Becoming a channel with AvantGo is an easy but long process. Go to their Web site and look at the information about becoming a content partner. The entire process is free and the staff of AvantGo has been nothing but helpful to me, but I can’t make any personal guarantee that they will accept your channel proposal. As far as actually programming the pages that will be loaded to people’s devices each day, the process is remarkably simple and can be executed by any person with even a minimum knowledge of HTML. (AvantGo provides their own well-written and extremely useful development guide at their site, which walks you through the entire process of creating your own PDA-friendly space…or as I’ve been calling them, “Palmsites.”) The only technical requirement is that the pages actually sit on a Web server somewhere on the Internet, just like any other Web site that exists. There are dozens of places around the Web that provide free server space for users; look casually through search engines for more details.

BENEFITS AND DRAWBACKS
The biggest benefit to both e-books and AvantGo, in my opinion, is that these are aimed at an untapped audience right now. When I go live with my AvantGo channel, I will literally be the only writer on the entire planet offering my creative work to the millions of dedicated subscribers of the service. Oftentimes at freeware sites there will be only five to ten actual contemporary works being offered electronically, the rest consisting of public domain stories such as the Bible and the work of Mark Twain. As portable devices become even cheaper over time and their use more prevalent across social and financial spheres, this topic will become of even greater relevance. Why not get in on the ground floor now, when you have little to no competition for audience members? It’s as if you had started a Web site in 1991 -- your readers are captive because they have no one else to read.

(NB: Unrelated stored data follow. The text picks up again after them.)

Lemma sample_reading_inv : handler_inv sample_reading.
Proof.
  destruct (next_ok _ sample_resolved_inv) as (cs & h' & HN & Hc).
  assert (h' = sample_reading) as -> by (unfold sample_reading; by rewrite HN).
  assert (error_ sample_reading = None) as He by (vm_compute; reflexivity).
  rewrite He in Hc. by destruct Hc.
Qed.

Lemma NextReadList_lists_pending_witness :
  exists cs h', NextReadList sample_resolved = Ok (cs, h') /\
    cs = [MkIOVec 0 4; MkIOVec 4 4; MkIOVec 8 2].
Proof.
  destruct (NextReadList_lists_pending _ sample_resolved_inv) as (cs & h' & HN & _).
  exists cs, h'. split; [exact HN|].
  assert (match NextReadList sample_resolved with Ok (l, _) => l | _ => [] end
          = [MkIOVec 0 4; MkIOVec 4 4; MkIOVec 8 2]) as E by (vm_compute; reflexivity).
  rewrite HN in E. exact E.
Defined.

Lemma NextReadList_limits_witness :
  zlen [MkIOVec 0 4; MkIOVec 4 4; MkIOVec 8 2] <= 3 /\
  foldr (fun c t => io_size c + t) 0 [MkIOVec 0 4; MkIOVec 4 4; MkIOVec 8 2] <= 12.
Proof.
  destruct (NextReadList_limits sample_resolved [MkIOVec 0 4; MkIOVec 4 4; MkIOVec 8 2]
              sample_reading sample_resolved_inv) as (H1 & H2 & _);
    [vm_compute; done|vm_compute; done|done|]. split; [exact H1|exact H2].
Defined.

Lemma NotifyReadResult_delivers_witness :
  exists ur allend h',
    NotifyReadResult 3 sample_reading = MkNotified 0 (Some ur) (Some true) (Some allend) h' /\
    pending sample_reading = [0; 1; 2] ++ pending h'.
Proof.
  destruct (NotifyReadResult_delivers sample_reading (MkIOVec 0 4) 3 sample_reading_inv)
    as (ur & al & h' & HN & _ & _ & _ & Hp & _); [vm_compute; done|vm_compute; done|].
  exists ur, al, h'. split; [exact HN|exact Hp].
Defined.

Lemma transfer_delivers_ranges_witness :
  let wanted := mjoin (range_offsets <$> resolvedUserRanges_ sample_resolved) in
  [0; 1; 2] `prefix_of` wanted /\ wanted = [0; 1; 2; 3; 4; 5; 6; 7; 8; 9; 20; 21; 22; 23; 24; 25; 26; 27; 28; 29].
Proof.
  intros wanted. split; [|vm_compute; reflexivity].
  destruct (transfer_delivers_ranges sample_request [0; 1; 2]
              (nt_h (NotifyReadResult 3 sample_reading))) as [H _];
    [vm_compute; done|vm_compute; done|vm_compute; done|apply sample_request_spec|
     apply sample_limits|vm_compute; done|vm_compute; done|vm_compute; done|vm_compute; done|
     vm_compute; done|vm_compute; done|vm_compute; done| |exact H].
  apply (transfer_data sample_resolved [] sample_reading (MkIOVec 0 4) 3
           (Some (UserRange_of 0 9)) (Some true) (Some false)).
  - apply (transfer_next _ _ sample_resolved [MkIOVec 0 4; MkIOVec 4 4; MkIOVec 8 2]);
      [apply transfer_start|vm_compute; reflexivity|vm_compute; reflexivity].
  - vm_compute. reflexivity.
  - vm_compute. done.
  - vm_compute. reflexivity.
Defined.
(* ===== verification/OucHash.v ===== *)
(** * The string hash table [XrdOucHash]

    Models src/src/XrdOuc/XrdOucHash.{hh,icc} and XrdOucHashVal.cc. The data a
    table holds are the pointers the caller hands over; a null pointer is [None].
    The time of day is an argument, [now], of every routine that asks for it. *)

From stdpp Require Import base tactics list_numbers numbers option gmap sorting list.
From S2P Require Import Prelude.

#[local] Set Warnings "-clear-no-such-hyp".

(** ** [XrdOucHashVal.cc] *)

(** [LoadWord( cp, n )] on a little-endian host; [unsigned long] has 8 bytes. *)
Definition LoadWord (cp : bytes) (n : nat) : Z := little_endian_to_Z 8 (take n cp).

(** The [while(KeyLen--)] loop over the remaining whole words. *)
Fixpoint hash_words (n : nat) (hval : Z) (cp : bytes) : Z :=
  match n with
  | O => hval
  | S n => hash_words n (Z.lxor hval (LoadWord cp 8)) (drop 8 cp)
  end.

Definition XrdOucHashVal2 (KeyVal : bytes) (KeyLen : Z) : Z :=
  let hl := 8 in
  if KeyLen <=? hl then LoadWord KeyVal (Z.to_nat KeyLen) else
  let hval := KeyLen in
  let j := KeyLen mod hl in
  let KeyLen := KeyLen / hl in
  let hval := if j =? 0 then hval else Z.lxor hval (LoadWord KeyVal 8) in
  let cp := adv j KeyVal in
  let hval := hash_words (Z.to_nat KeyLen) hval cp in
  if hval =? 0 then 1 else hval.

Definition XrdOucHashVal (KeyVal : bytes) : Z := XrdOucHashVal2 KeyVal (zlen KeyVal).

(** ** Items *)

(** [XrdOucHash_Options] *)
Definition Hash_default := 0.
Definition Hash_data_is_key := 1.
Definition Hash_replace := 2.
Definition Hash_count := 4.
Definition Hash_keep := 8.
Definition Hash_dofree := 16.
Definition Hash_keepdata := 32.

Definition opt_has (opt flag : Z) : bool := negb (Z.land opt flag =? 0).

(** [XrdOucHash_Item]; the options say how the destructor releases the data. *)
Record Item (V : Type) := MkItem {
  it_key : bytes; it_hash : Z; it_data : V; it_time : Z; it_count : Z; it_opts : Z }.
Arguments MkItem {V}.
Arguments it_key {V}.
Arguments it_hash {V}.
Arguments it_data {V}.
Arguments it_time {V}.
Arguments it_count {V}.
Arguments it_opts {V}.

(** [hashtable] is the array of chains; the heads come first. *)
Record Hash (V : Type) := MkHash {
  hashtable : list (list (Item V));
  prevtablesize : Z; hashtablesize : Z; hashnum : Z; hashmax : Z; hashload : Z }.
Arguments MkHash {V}.
Arguments hashtable {V}.
Arguments prevtablesize {V}.
Arguments hashtablesize {V}.
Arguments hashnum {V}.
Arguments hashmax {V}.
Arguments hashload {V}.

Section hash.
Context {V : Type}.

(** The constructor [XrdOucHash( psize, csize, load )]. *)
Definition XrdOucHash (psize csize load : Z) : Hash V :=
  MkHash (replicate (Z.to_nat csize) []) psize csize 0 (Z.quot (csize * load) 100) load.

(** [Update( newcount, newtime )] *)
Definition Update (newcount newtime : Z) (it : Item V) : Item V :=
  MkItem (it_key it) (it_hash it) (it_data it)
    (if newtime =? 0 then it_time it else newtime) newcount (it_opts it).

Definition Same (it : Item V) (khash : Z) (kval : bytes) : bool :=
  (it_hash it =? khash) && bool_decide (it_key it = kval).

(** [Search]: the chain around the item that matches. *)
Fixpoint Search (chain : list (Item V)) (khash : Z) (kval : bytes)
  : option (list (Item V) * Item V * list (Item V)) :=
  match chain with
  | [] => None
  | hip :: chain =>
      if Same hip khash kval then Some ([], hip, chain)
      else match Search chain khash kval with
           | Some (pre, it, post) => Some (hip :: pre, it, post)
           | None => None
           end
  end.

Definition set_table (tab : list (list (Item V))) (num : Z) (t : Hash V) : Hash V :=
  MkHash tab (prevtablesize t) (hashtablesize t) num (hashmax t) (hashload t).

(** [Remove]: the item between [pre] and [post] is unlinked from chain [kent]. *)
Definition Remove (kent : nat) (pre post : list (Item V)) (t : Hash V) : Hash V :=
  set_table (<[kent := pre ++ post]> (hashtable t)) (hashnum t - 1) t.

(** An item was updated in place. *)
Definition Replace (kent : nat) (pre : list (Item V)) (it : Item V)
    (post : list (Item V)) (t : Hash V) : Hash V :=
  set_table (<[kent := pre ++ it :: post]> (hashtable t)) (hashnum t) t.

(** [Expand]: each item is pushed on the front of its new chain. *)
Definition push (newsize : Z) (tab : list (list (Item V))) (it : Item V)
  : list (list (Item V)) :=
  let newent := Z.to_nat (it_hash it mod newsize) in
  match tab !! newent with
  | Some chain => <[newent := it :: chain]> tab
  | None => tab
  end.

Definition Expand (t : Hash V) : Hash V :=
  let newsize := prevtablesize t + hashtablesize t in
  let newtab := foldl (push newsize) (replicate (Z.to_nat newsize) []) (mjoin (hashtable t)) in
  MkHash newtab (hashtablesize t) newsize (hashnum t)
    (i32 (Z.quot (newsize * hashload t) 100)) (hashload t).

(** The hash function, and a key's own storage taken as the data
    ([Hash_data_is_key]). *)
Context (hashval : bytes -> Z) (key_data : bytes -> V).

Definition entry_of (khash : Z) (t : Hash V) : nat := Z.to_nat (khash mod hashtablesize t).

Definition chain_of (khash : Z) (t : Hash V) : list (Item V) :=
  default [] (hashtable t !! entry_of khash t).

(** The tail of [Add]: a new item at the head of its chain. *)
Definition Insert (now : Z) (KeyVal : bytes) (KeyData : V) (LifeTime opt : Z) (t : Hash V)
  : Hash V :=
  let khash := hashval KeyVal in
  let KeyTime := if LifeTime =? 0 then 0 else LifeTime + now in
  let KeyData := if opt_has opt Hash_data_is_key then key_data KeyVal else KeyData in
  set_table
    (<[entry_of khash t :=
         MkItem KeyVal khash KeyData KeyTime 0 opt :: chain_of khash t]> (hashtable t))
    (hashnum t + 1) t.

Both processes also exist as a way of disseminating your work at almost no cost whatsoever. While xeroxing and mailing my chapbooks cost $1.35 per reader, my e-books can be downloaded and read by 50,000, 100,000, a million people at absolutely no cost to me: I receive my Web space free from Geocities, my Internet access free through work, and the converter was a piece of freeware I downloaded one day. The Internet presents a truly profound opportunity for artists -- a chance to provide your work to a global audience, no matter how poor you are personally, in a format that looks just as professional no matter if it’s you alone or a team of 100 staff members at HarperCollins presenting it.

The biggest drawback can be potentially trivial or life-threatening, depending on what kind of person you are. The basic principle is that you’re not receiving any money directly in exchange for your electronic readership. You can choose to look at this in one of two ways: either you trust in the idea of a free-market society and realize that unpaid electronic access to your work will help sales of the printed versions; or you remain wary of a free-market society and legitimately worry that people will not buy your work when they can get it for free on the Web. I personally think both opinions are valid, although admittedly my authorship of this article reveals my personal decision on the matter.